The index, compiled since 2016, reflects a composite measure of manufacturing health based on new orders, output, employment, suppliers’ delivery times, and stocks of purchases. A reading above 50 indicates improvement, while below 50 signals deterioration.
New orders fell for the third consecutive month and at the fastest pace in more than three years amid subdued customer demand and product life cycle changes. Export orders also declined for a second month, registering the steepest fall since September 2024. Production mirrored this trend, contracting for the third straight month. Several firms additionally cited disruptions caused by a typhoon in November, S&P Global said in a press release.
The decline in demand led to reduced purchasing activity, marking the first back-to-back fall in over four years and the steepest reduction since August 2021. This contributed to the fastest depletion of input inventories in just over five years. Finished goods stocks were also reduced at the quickest pace in almost a year.
Employment softened as manufacturers scaled back capacity to match lower workloads. Job shedding occurred for the first time since May, though only marginally, driven largely by layoffs and non-renewal of temporary contracts. Supplier delivery times improved slightly—the first improvement since April 2024—reflecting weaker demand pressures rather than supply chain efficiency gains.
Despite the subdued operational outlook, business confidence strengthened. Sentiment surrounding future output rose to its highest level since November 2024, supported by expectations of new customer acquisitions, upcoming projects, economic recovery, and intensified marketing. Many firms anticipate a rebound in demand over the coming year.
Inflationary pressures remained contained. Slower demand led to the weakest rise in input costs in four months, with price increases remaining well below historical averages.
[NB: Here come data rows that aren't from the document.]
Lemma sleep_until_other fuel deadline w r w' :
  target_arch = OtherArch ->
  sys_clock_nanosleep (tv_sec deadline, tv_nsec deadline) w = (r, w') ->
  sleep_until (S fuel) deadline w
  = if decide (r = - EINTR) then sleep_until fuel deadline w' else (Done tt, w').
Proof.
  intros Ha Hs. cbn [sleep_until]. unfold do_clock_nanosleep. m_unfold. rewrite Hs, Ha.
  unfold EINTR. case_decide as Hd; [by subst|]. by zbool; try lia.
Qed.
End rt_facts.

(** ** Properties *)

(** C39: the [k]-th deadline is exactly [k] periods after the start, with its
    nanoseconds normalised, whatever happens between two of them: the loop's
    schedule does not drift. *)
Theorem deadline_grid `{Build} (start : timespec) (period_ns : Z) (k : nat) :
  0 <= tv_nsec start < 1000000000 -> 0 <= period_ns <= 9223372035854775807 ->
  0 <= tv_sec start -> in_i64 (tv_sec start + Z.of_nat k * (period_ns / 1000000000 + 1)) ->
  exists ts, advance_times k start period_ns = Done ts
    /\ ts_ns ts = ts_ns start + Z.of_nat k * period_ns
    /\ 0 <= tv_nsec ts < 1000000000
    /\ tv_sec ts = (ts_ns start + Z.of_nat k * period_ns) / 1000000000.
Proof.
  intros Hns Hp Hs Hk.
  assert (forall j, (j <= k)%nat -> exists ts, advance_times j start period_ns = Done ts
    /\ ts_ns ts = ts_ns start + Z.of_nat j * period_ns /\ 0 <= tv_nsec ts < 1000000000
    /\ tv_sec start <= tv_sec ts <= tv_sec start + Z.of_nat j * (period_ns / 1000000000 + 1))
    as Hind.
  { assert (0 <= period_ns / 1000000000) as Hq by (apply Z.div_pos; lia).
    induction j as [|j IH]; intros Hj; [eexists; split_and!; [reflexivity|lia..]|].
    destruct IH as (ts & Ha & Ht & Hn & Hsec); [lia|]. cbn [advance_times]. rewrite Ha.
    cbn [mbind outcome_bind].
    set (t := tv_nsec ts + period_ns) in *.
    assert (0 <= t / 1000000000 <= period_ns / 1000000000 + 1) as Hc.
    { split; [apply Z.div_pos; lia|].
      replace (period_ns / 1000000000 + 1) with ((period_ns + 1 * 1000000000) / 1000000000)
        by (by rewrite Z.div_add).
      apply Z.div_le_mono; lia. }
    rewrite advance_deadline_done; fold t; [|lia|int_unfold; lia|int_unfold; nia|int_unfold; nia].
    pose proof (Z.div_mod t 1000000000). pose proof (Z.mod_pos_bound t 1000000000).
    eexists. split; [reflexivity|]. unfold ts_ns in *. cbn [tv_sec tv_nsec]. split_and!; nia. }
  destruct (Hind k) as (ts & Ha & Ht & Hn & _); [lia|].
  exists ts. split_and!; [done..|lia|lia|].
  rewrite <- Ht. unfold ts_ns. rewrite Z.add_comm, Z.div_add, Z.div_small; lia.
Qed.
Selling prices rose slightly after a decline in October, though the pace of inflation was modest, added the release.
“Manufacturing conditions in the Philippines deteriorated sharply in November. Output and new orders contracted at their fastest rates since August 2021, driven by weak customer demand. Exports, purchasing and employment also declined, reflecting broader challenges in the sector,” said Trevor Balchin, economics director at S&P Global Market Intelligence.
“There were signs of promise, however, as manufacturers expressed increased optimism for the next 12 months, anticipating growth due to new projects and improved economic conditions. Input price inflation eased to a four-month low, remaining well below the long-term trend, while output prices rose slightly,” added Balchin. “Overall, while the manufacturing sector faces immediate challenges, the outlook suggests cautious optimism for growth moving forward.”